[[ Records for the task open ]]
(** [my_f_of_vr_nonnegative_on_bound_orbits] on the unit halo at the
    radius 1, where the potential is -1/2: the speeds 0.5 and 0.9, of
    energies -0.375 and -0.095; the array sits at address 0. *)
Lemma my_f_of_vr_nonnegative_on_bound_orbits_witness :
  exists vals w',
    Hernquist.my_f_of_vr (Hernquist.init_parameters unit_halo_R 1%R 1%R) 0%nat 1%R
      (mkWorld {[0%nat := [0.5%R; 0.9%R]]} (fun _ => 0.5%R) 0 [])
    = Returns (vals, w')
    /\ Forall (fun y => (0 <= y)%R) vals.
Proof.
  destruct (my_f_of_vr_nonnegative_on_bound_orbits unit_halo_R 1%R 1%R 1%R 0%nat
              [0.5%R; 0.9%R] (mkWorld {[0%nat := [0.5%R; 0.9%R]]} (fun _ => 0.5%R) 0 []))
    as (vals & w' & Hrun & _ & Hpos).
  - simpl. lra.
  - lra.
  - lra.
  - lra.
  - reflexivity.
  - assert (Hpot : Hernquist.potential (Hernquist.init_parameters unit_halo_R 1%R 1%R) 1%R
                   = (- (1 / 2))%R).
    { unfold Hernquist.potential, Hernquist.init_parameters.
      cbn [Hernquist.a Hernquist.G Hernquist.M Hernquist.set_model unit_halo_R
           fneg fadd fmul fdiv R_scalar].
      field. }
    assert (Hphi : Hernquist.phi_of_0 (Hernquist.init_parameters unit_halo_R 1%R 1%R)
                   = (-1)%R).
    { unfold Hernquist.init_parameters.
      cbn [Hernquist.phi_of_0 Hernquist.set_model Hernquist.G unit_halo_R
           fneg fmul fdiv R_scalar].
      field. }
    rewrite Hpot, Hphi. repeat constructor; lra.
  - exists vals, w'. auto.
Defined.
(** ** The sign of the density of states *)

Section DensityOfStates.
Import Hernquist.
Open Scope R_scope.
(** * cmp: byte-wise comparison of two sources (u-root, cmds/cmp/cmp.go)

    A shallow embedding of the command and the properties its description
    states about it.  The program starts one reader goroutine per source;
    each sends the bytes of its source on a buffered channel and closes the
    channel when [ReadByte] fails.  The main goroutine receives one byte from
    each channel per iteration.  A receive on a closed, drained channel
    yields the zero value of the element type, here the byte 0, so a channel
    is modelled by the list of bytes that were sent on it and a receive on
    the empty list yields 0.  Each channel has one producer and one consumer
    and the consumer blocks until a value is there, so the values received
    do not depend on the scheduling.  The calls [fmt.Fprintf] are taken to be
    those of package fmt of the Go library. *)

From Stdlib Require Import ZArith List Bool Lia.
From Stdlib Require Import Strings.Byte Strings.Ascii Strings.String.
From Stdlib Require Import Numbers.DecimalString.
Import ListNotations.

Local Open Scope Z_scope.

(** ** Formatting verbs of package fmt used by the program *)

Module Fmt.

Definition newline : string := String (ascii_of_nat 10) EmptyString.

(** [%d] on a signed integer: decimal digits, a minus sign when negative. *)
Definition verb_d (z : Z) : string := NilZero.string_of_int (Z.to_int z).

Fixpoint repeat_char (c : ascii) (n : nat) : string :=
  match n with
  | O => EmptyString
  | S n' => String c (repeat_char c n')
  end.

(** A width pads on the left with spaces; longer text is left as it is. *)
Definition pad_left (width : nat) (s : string) : string :=
  (repeat_char " "%char (width - String.length s) ++ s)%string.

(** [%8d] *)
Definition verb_8d (z : Z) : string := pad_left 8 (verb_d z).

Definition digit (u : N) : ascii := ascii_of_N (48 + u).

(** The digit loop of the integer formatter in base 8: the low three bits
    give a digit while the value is at least 8, written right to left. *)
Fixpoint octal_loop (fuel : nat) (u : N) (buf : string) : string :=
  match fuel with
  | O => String (digit u) buf
  | S fuel' =>
      if (8 <=? u)%N
      then octal_loop fuel' (N.shiftr u 3) (String (digit (N.land u 7)) buf)
      else String (digit u) buf
  end.

Definition octal_digits (u : N) : string :=
  octal_loop (N.to_nat (N.size u)) u EmptyString.

(** A precision on an integer is the minimum number of digits. *)
Definition zero_extend (prec : nat) (s : string) : string :=
  (repeat_char "0"%char (prec - String.length s) ++ s)%string.

(** The flag [#] in base 8 puts a 0 in front unless one leads already. *)
Definition sharp_octal (s : string) : string :=
  match s with
  | String "0"%char _ => s
  | _ => String "0"%char s
  end.

(** [%#.2o] on a byte *)
Definition verb_sharp_2o (b : byte) : string :=
  sharp_octal (zero_extend 2 (octal_digits (Byte.to_N b))).

End Fmt.

(** ** Machine integers *)

Definition max_int64 : Z := 2 ^ 63 - 1.

(** Two's complement wrap-around of an int64. *)
Definition wrap64 (z : Z) : Z := (z + 2 ^ 63) mod 2 ^ 64 - 2 ^ 63.

(** [x++] on an int64 *)
Definition incr64 (z : Z) : Z := wrap64 (z + 1).

(** ** The command line flags and what the process leaves behind *)

(** The three flag variables [-l], [-L] and [-s]. *)
Record flags := { long : bool; line : bool; silent : bool }.

(** What is written to standard error: by [fmt.Fprintf(os.Stderr, ...)], or
    through package log, which puts its time stamp in front of the text. *)
Inductive event :=
| Fprintf (text : string)
| Logged (text : string).

Record result := { exit_code : Z; stderr : list event }.

(** ** Channels *)

Definition chan := list byte.

(** [<-c]: the next byte sent, or the zero byte once the channel is closed
    and drained. *)
Definition recv (c : chan) : byte * chan :=
  match c with
  | [] => (x00, [])
  | b :: c' => (b, c')
  end.

(** ** The comparison loop of main *)

Record state := {
  c0 : chan;
  c1 : chan;
  lineno : Z;
  charno : Z;
  printed : list event
}.

Definition fname (fnames : list string) (i : nat) : string :=
  nth i fnames EmptyString.

Definition differ_line_msg (fnames : list string) (ch ln : Z) : string :=
  (fname fnames 0 ++ " " ++ fname fnames 1 ++ " differ: char " ++ Fmt.verb_d ch
     ++ " line " ++ Fmt.verb_d ln ++ Fmt.newline)%string.

Definition differ_msg (fnames : list string) (ch : Z) : string :=
  (fname fnames 0 ++ " " ++ fname fnames 1 ++ " differ: char " ++ Fmt.verb_d ch
     ++ Fmt.newline)%string.

Definition eof_msg (fnames : list string) (i : nat) : string :=
  ("EOF on " ++ fname fnames i ++ Fmt.newline)%string.

Definition long_msg (ch : Z) (b1 b2 : byte) : string :=
  (Fmt.verb_8d ch ++ " " ++ Fmt.verb_sharp_2o b1 ++ " " ++ Fmt.verb_sharp_2o b2
     ++ Fmt.newline)%string.

Definition exit_with (code : Z) (out : list event) : state + result :=
  inr {| exit_code := code; stderr := out |}.

(** The statements from the label [skip] to the end of the loop body. *)
Definition skip (b1 b2 : byte) (rest0 rest1 : chan) (ln ch : Z)
    (out : list event) : state + result :=
  let ch' := incr64 ch in
  let ln' := if Byte.eqb b1 x0a then incr64 ln else ln in
  if Byte.eqb b1 x00 && Byte.eqb b2 x00
  then exit_with 0 out
  else inl {| c0 := rest0; c1 := rest1; lineno := ln'; charno := ch';
              printed := out |}.

(** One pass through the body of the [for] loop. *)
Definition iteration (fl : flags) (fnames : list string) (st : state)
    : state + result :=
  let (b1, rest0) := recv (c0 st) in
  let (b2, rest1) := recv (c1 st) in
  let ln := lineno st in
  let ch := charno st in
  let out := printed st in
  if negb (Byte.eqb b1 b2) then
    if silent fl then exit_with 1 out
    else if line fl then
      exit_with 1 (out ++ [Fprintf (differ_line_msg fnames ch ln)])
    else if long fl then
      if Byte.eqb b1 x00 then exit_with 1 (out ++ [Fprintf (eof_msg fnames 0)])
      else if Byte.eqb b2 x00 then
        exit_with 1 (out ++ [Fprintf (eof_msg fnames 1)])
      else skip b1 b2 rest0 rest1 ln ch (out ++ [Fprintf (long_msg ch b1 b2)])
    else exit_with 1 (out ++ [Fprintf (differ_msg fnames ch)])
  else skip b1 b2 rest0 rest1 ln ch out.

(** [n] passes through the loop body, or fewer when the process exits. *)
Fixpoint iterate (fl : flags) (fnames : list string) (n : nat) (st : state)
    : state + result :=
  match n with
  | O => inl st
  | S n' =>
      match iteration fl fnames st with
      | inl st' => iterate fl fnames n' st'
      | inr r => inr r
      end
  end.

(** The state in which the loop is entered. *)
Definition init (ch0 ch1 : chan) : state :=
  {| c0 := ch0; c1 := ch1; lineno := 1; charno := 1; printed := [] |}.

(** The loop run with fuel: [None] says it is still running when the fuel is
    used up. *)
Definition run (fl : flags) (fnames : list string) (fuel : nat) (st : state)
    : option result :=
  match iterate fl fnames fuel st with
  | inr r => Some r
  | inl _ => None
  end.

(** The loop on two channels.  One pass more than the longer channel holds
    bytes is enough, see [compare_loop_total]. *)
Definition compare_loop (fl : flags) (fnames : list string) (ch0 ch1 : chan)
    : option result :=
  run fl fnames (S (Nat.max (List.length ch0) (List.length ch1))) (init ch0 ch1).

(** ** Offsets: strconv.ParseInt(s, 0, 64) *)

Module Strconv.

Inductive num_error := ErrSyntax | ErrRange.

Definition min_int64 : Z := - 2 ^ 63.

(** The value of a digit character: 0-9, then letters of either case. *)
Definition digit_val (c : ascii) : option Z :=
  let n := Z.of_N (N_of_ascii c) in
  if (48 <=? n) && (n <=? 57) then Some (n - 48)
  else if (97 <=? n) && (n <=? 122) then Some (n - 97 + 10)
  else if (65 <=? n) && (n <=? 90) then Some (n - 65 + 10)
  else None.

Fixpoint digits (base : Z) (s : string) (acc : Z) : option Z :=
  match s with
  | EmptyString => Some acc
  | String c s' =>
      match digit_val c with
      | Some v => if v <? base then digits base s' (acc * base + v) else None
      | None => None
      end
  end.

(** Modelled from the spec: the base that strconv.ParseInt of the Go
    library, which is not part of the repository's sources, takes at base 0
    from the prefix of the digits: [0x] hexadecimal, a leading [0] octal,
    anything else decimal. *)
Definition magnitude (s : string) : option Z :=
  match s with
  | EmptyString => None
  | String "0"%char (String x rest) =>
      if Ascii.eqb x "x"%char || Ascii.eqb x "X"%char
      then match rest with
           | EmptyString => None
           | _ => digits 16 rest 0
           end
      else digits 8 s 0
  | String "0"%char EmptyString => digits 8 s 0
  | _ => digits 10 s 0
  end.

(** Modelled from the spec: strconv.ParseInt of the Go library, which is
    not part of the repository's sources.  The description gives its
    behaviour at base 0: offsets "that begin with 0x are hexadecimal; with
    0, octal; with anything else, decimal", and a token that does not parse
    is an error.  An optional sign comes first, and a value outside the
    64-bit signed range is an error as well. *)
Definition ParseInt (s : string) : Z + num_error :=
  match s with
  | EmptyString => inr ErrSyntax
  | String c rest =>
      let neg := Ascii.eqb c "-"%char in
      let body := if Ascii.eqb c "+"%char || neg then rest else s in
      match magnitude body with
      | None => inr ErrSyntax
      | Some u =>
          let v := if neg then - u else u in
          if (min_int64 <=? v) && (v <=? max_int64) then inl v
          else inr ErrRange
      end
  end.

End Strconv.

(** ** Sources and the reader goroutine *)

(** The error with which [ReadByte] ends the reading of a source. *)
Inductive read_error :=
| EOF
| ReadFailure (text : string).

(** An opened source as an [io.ReadSeeker]: the bytes that can be read from
    its start, the error that [ReadByte] returns after the last of them, and
    the error of [Seek] when the source cannot seek (a pipe). *)
Record source := {
  data : list byte;
  stop : read_error;
  seek_failure : option string
}.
[[ Records for the task closed ]]
-- Directions for this task --
Among the lines of the data, some may include "unfold" as a word or string; report how many, and nothing else.

-- Worked solution --
2